*Work required*. The required output is the exact run of lines below that opens at the line with "holds (TimerLess ∅) i ∅ [] ->" and closes at the line with "- pose proof".
Provided data below:
Lemma set_unit ag (u : unit) : set_backend ag u = ag.
Proof. destruct ag as [p r c n s f []]. by destruct u. Qed.

Lemma q_op_sim fuel o q ag ag' : ready q ag -> ag_op fuel o ag = Some ag' -> fits ag' ->
  exists q', q_op fuel o q = Val q' /\ ready q' ag'.
Proof.
  intros [[l H] Ha] Ho Hfit. destruct o as [cb w i|id|d|ev]; cbn [ag_op q_op] in *.
  - injection Ho as <-. destruct (AddTimer_sim q ag l None cb w i H Hfit) as (q' & l' & -> & H' & Ha').
    rewrite bind_val. exists q'. split; [done|]. split; [by exists l' | auto].
  - destruct (Cancel_sim q ag l None id H) as (q' & l' & -> & H' & Ha'). injection Ho as <-.
    exists q'. split; [done|]. split; [by exists l' | auto].
  - injection Ho as <-. eexists. split; [reflexivity|]. split; [|done]. exists l. by apply elapse_sim.
  - unfold ag_event in Ho. cbn in Ho. rewrite set_unit in Ho.
    apply bind_Some in Ho as (ag1 & Ho & [= <-]). rewrite set_unit in Hfit |- *.
    destruct (HandleRead_sim fuel q ag ag1 l H Ho Hfit) as (q' & l' & -> & H' & Ha').
    exists q'. split; [done|]. split; [by exists l' | done].
Qed.

Lemma ready_idle q ag : ready q ag -> idle ag.
Proof. intros [[l H] _]. split; [apply H|]. by rewrite (sm_running _ _ _ _ H). Qed.

Lemma q_run_sim fuel ops : forall q ag ag', ready q ag -> ag_run_all fuel ops ag = Some ag' -> fits ag' ->
  exists q', q_run fuel ops q = Val q' /\ ready q' ag'.
Proof.
  induction ops as [|o ops IH]; intros q ag ag' Hr Ho Hfit; cbn [ag_run_all q_run] in *.
  - injection Ho as <-. by exists q.
  - apply bind_Some in Ho as (ag1 & Ho & Ho').
    assert (idle ag1) as Hi by (eapply ag_op_idle; [by eapply ready_idle | exact Ho]).
    destruct (q_op_sim fuel o q ag ag1 Hr Ho) as (q1 & -> & Hr1).
    { eapply fits_le; [exact Hfit|]. by eapply ag_run_all_next. }
    rewrite bind_val. by eapply IH.
Qed.

Abbreviation empty_agenda t := (empty_agenda t first tt).

Lemma new_queue_ready i p t rs rd :
  holds (TimerLess ∅) i ∅ [] -> pool_live p ∅ -> settime_ok rs -> read_ok rd ->
  ready (new_queue i p t first rs rd) (empty_agenda t).
Proof.
  intros HI HP Hs Hr. split; [|done]. exists []. split; cbn; try done.
  - by apply tracks_empty.
  - apply (empty_idle t first tt).
  - rewrite dom_empty_L, size_empty. lia.
Qed.

(** A fresh queue over an empty index and an empty pool, with system calls that
    fail only with EINTR or EAGAIN. *)
Record fresh (i : Ix) (p : Pl) (rs : list Z) (rd : list read_result) : Prop := {
  fr_index : holds (TimerLess ∅) i ∅ [];
  fr_pool : pool_live p ∅;
  fr_settime : settime_ok rs;
  fr_reads : read_ok rd;
}.

(** C17. The epoll timer queue, over any ordered index and any pool that obey
    their interfaces, behaves like the agenda. Every script of AddTimer, Cancel,
    passing time and timerfd events ends, whatever the callbacks do; as long as
    the pool has room for the timers it makes, the queue runs it without aborting,
    and the callbacks run are those of the agenda, in its order; whenever a timer
    is pending the timerfd is armed, for no later than its expiration or 100
    microseconds. Destroying the queue afterwards does not abort either. *)
Theorem epoll_timers_refine_agenda i p t rs rd ops :
  fresh i p rs rd ->
  (exists fuel ag, forall more, ag_run_all (fuel + more) ops (empty_agenda t) = Some ag) /\
  forall fuel ag, ag_run_all fuel ops (empty_agenda t) = Some ag -> fits ag ->
  exists q, q_run fuel ops (new_queue i p t first rs rd) = Val q /\
    log q = fired ag /\ time q = now ag /\
    (forall id, is_Some (active_timers_ q !! id) <-> has_timer id (pending ag) = true) /\ armed q ag /\
    exists q', destroy_queue q = Val q' /\ active_timers_ q' = ∅ /\ objects q' = ∅.
Proof.
  intros [HI HP Hs Hr]. pose proof (new_queue_ready i p t rs rd HI HP Hs Hr) as Hrd.
  split; [by eapply ag_run_all_total, ready_idle|]. intros fuel ag Hag Hfit.
  destruct (q_run_sim fuel ops _ _ ag Hrd Hag Hfit) as (q & Hq & [[l H] Ha]).
  exists q. split_and!; [done | by rewrite (sm_log _ _ _ _ H) | by rewrite (sm_time _ _ _ _ H) | | done |].
  - intros id. rewrite (tracks_has_timer _ _ _ _ _ _ _ _ _ _ (sm_tracks _ _ _ _ H)). by rewrite bool_decide_eq_true.
  - pose proof (tracks_size _ _ _ _ _ _ _ _ _ (sm_tracks _ _ _ _ H) (ao_nodup _ (sm_ok _ _ _ _ H))) as Hsz.
    destruct (destroy_loop_sim (S (size (active_timers_ q))) q ag l H ltac:(lia)) as (q2 & ag2 & l2 & E & H2 & Hp).
    exists q2. split; [done|]. pose proof (sm_tracks _ _ _ _ H2) as HT. rewrite Hp in HT. by eapply tracks_nil.
Qed.

(** C18. Handling a timerfd event terminates, although the callbacks it runs may
    add timers that are already due and repeating timers go back into the index:
    after any script some fuel is enough, and more changes nothing. It runs only
    timers that were due at its start, and leaves none that was. *)
Theorem epoll_handle_read_terminates i p t rs rd ops fuel0 ag :
  fresh i p rs rd -> ag_run_all fuel0 ops (empty_agenda t) = Some ag -> fits ag ->
  exists q, q_run fuel0 ops (new_queue i p t first rs rd) = Val q /\
  exists fuel ag', forall more, ag_fire (fuel + more) (now ag) ag = Some ag' /\
    (fits ag' -> exists q' ext, HandleRead (fuel + more) q = Val q' /\
      log q' = log q ++ ext /\ Forall (fun x => x.2 <= time q) ext /\
      (forall id a u, active_timers_ q' !! id = Some a -> objects q' !! a = Some u -> time q < expiration u)).
Proof.
  intros [HI HP Hs Hr] Hag Hfit. pose proof (new_queue_ready i p t rs rd HI HP Hs Hr) as Hrd.
  destruct (q_run_sim fuel0 ops _ _ ag Hrd Hag Hfit) as (q & Hq & [[l H] Ha]). exists q. split; [done|].
  destruct (ag_fire_terminates (now ag) ag (ao_intervals _ (sm_ok _ _ _ _ H))) as (fuel & ag' & Hf).
  exists fuel, ag'. intros more. specialize (Hf more). split; [done|]. intros Hfit'.
  destruct (HandleRead_sim _ q ag ag' l H Hf Hfit') as (q' & l' & E & H' & _).
  destruct (ag_fire_spec _ _ _ _ (sm_ok _ _ _ _ H) (sm_running _ _ _ _ H) Hf) as (_ & _ & Hlate & ext & Hext & Hdue).
  exists q', ext. rewrite <- (sm_log _ _ _ _ H), <- (sm_log _ _ _ _ H'), <- (sm_time _ _ _ _ H).
  split_and!; [done | done | done |]. intros id a u Hact Hu.
  pose proof (sm_tracks _ _ _ _ H') as HT. apply (tr_active _ _ _ _ _ _ _ _ _ HT) in Hact as [Hal _].
  destruct (tracks_deref _ _ _ _ _ _ _ _ _ _ HT Hal) as (v & Hv & Hin). rewrite Hu in Hv. injection Hv as <-.
  by apply Hlate.
Qed.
End of Provided data.
*Expected output*.
  holds (TimerLess ∅) i ∅ [] -> pool_live p ∅ -> settime_ok rs -> read_ok rd ->
  ready (new_queue i p t first rs rd) (empty_agenda t).
Proof.
  intros HI HP Hs Hr. split; [|done]. exists []. split; cbn; try done.
  - by apply tracks_empty.
  - apply (empty_idle t first tt).
  - rewrite dom_empty_L, size_empty. lia.
Qed.

(** A fresh queue over an empty index and an empty pool, with system calls that
    fail only with EINTR or EAGAIN. *)
Record fresh (i : Ix) (p : Pl) (rs : list Z) (rd : list read_result) : Prop := {
  fr_index : holds (TimerLess ∅) i ∅ [];
  fr_pool : pool_live p ∅;
  fr_settime : settime_ok rs;
  fr_reads : read_ok rd;
}.

(** C17. The epoll timer queue, over any ordered index and any pool that obey
    their interfaces, behaves like the agenda. Every script of AddTimer, Cancel,
    passing time and timerfd events ends, whatever the callbacks do; as long as
    the pool has room for the timers it makes, the queue runs it without aborting,
    and the callbacks run are those of the agenda, in its order; whenever a timer
    is pending the timerfd is armed, for no later than its expiration or 100
    microseconds. Destroying the queue afterwards does not abort either. *)
Theorem epoll_timers_refine_agenda i p t rs rd ops :
  fresh i p rs rd ->
  (exists fuel ag, forall more, ag_run_all (fuel + more) ops (empty_agenda t) = Some ag) /\
  forall fuel ag, ag_run_all fuel ops (empty_agenda t) = Some ag -> fits ag ->
  exists q, q_run fuel ops (new_queue i p t first rs rd) = Val q /\
    log q = fired ag /\ time q = now ag /\
    (forall id, is_Some (active_timers_ q !! id) <-> has_timer id (pending ag) = true) /\ armed q ag /\
    exists q', destroy_queue q = Val q' /\ active_timers_ q' = ∅ /\ objects q' = ∅.
Proof.
  intros [HI HP Hs Hr]. pose proof (new_queue_ready i p t rs rd HI HP Hs Hr) as Hrd.
  split; [by eapply ag_run_all_total, ready_idle|]. intros fuel ag Hag Hfit.
  destruct (q_run_sim fuel ops _ _ ag Hrd Hag Hfit) as (q & Hq & [[l H] Ha]).
  exists q. split_and!; [done | by rewrite (sm_log _ _ _ _ H) | by rewrite (sm_time _ _ _ _ H) | | done |].
  - intros id. rewrite (tracks_has_timer _ _ _ _ _ _ _ _ _ _ (sm_tracks _ _ _ _ H)). by rewrite bool_decide_eq_true.
  - pose proof (tracks_size _ _ _ _ _ _ _ _ _ (sm_tracks _ _ _ _ H) (ao_nodup _ (sm_ok _ _ _ _ H))) as Hsz.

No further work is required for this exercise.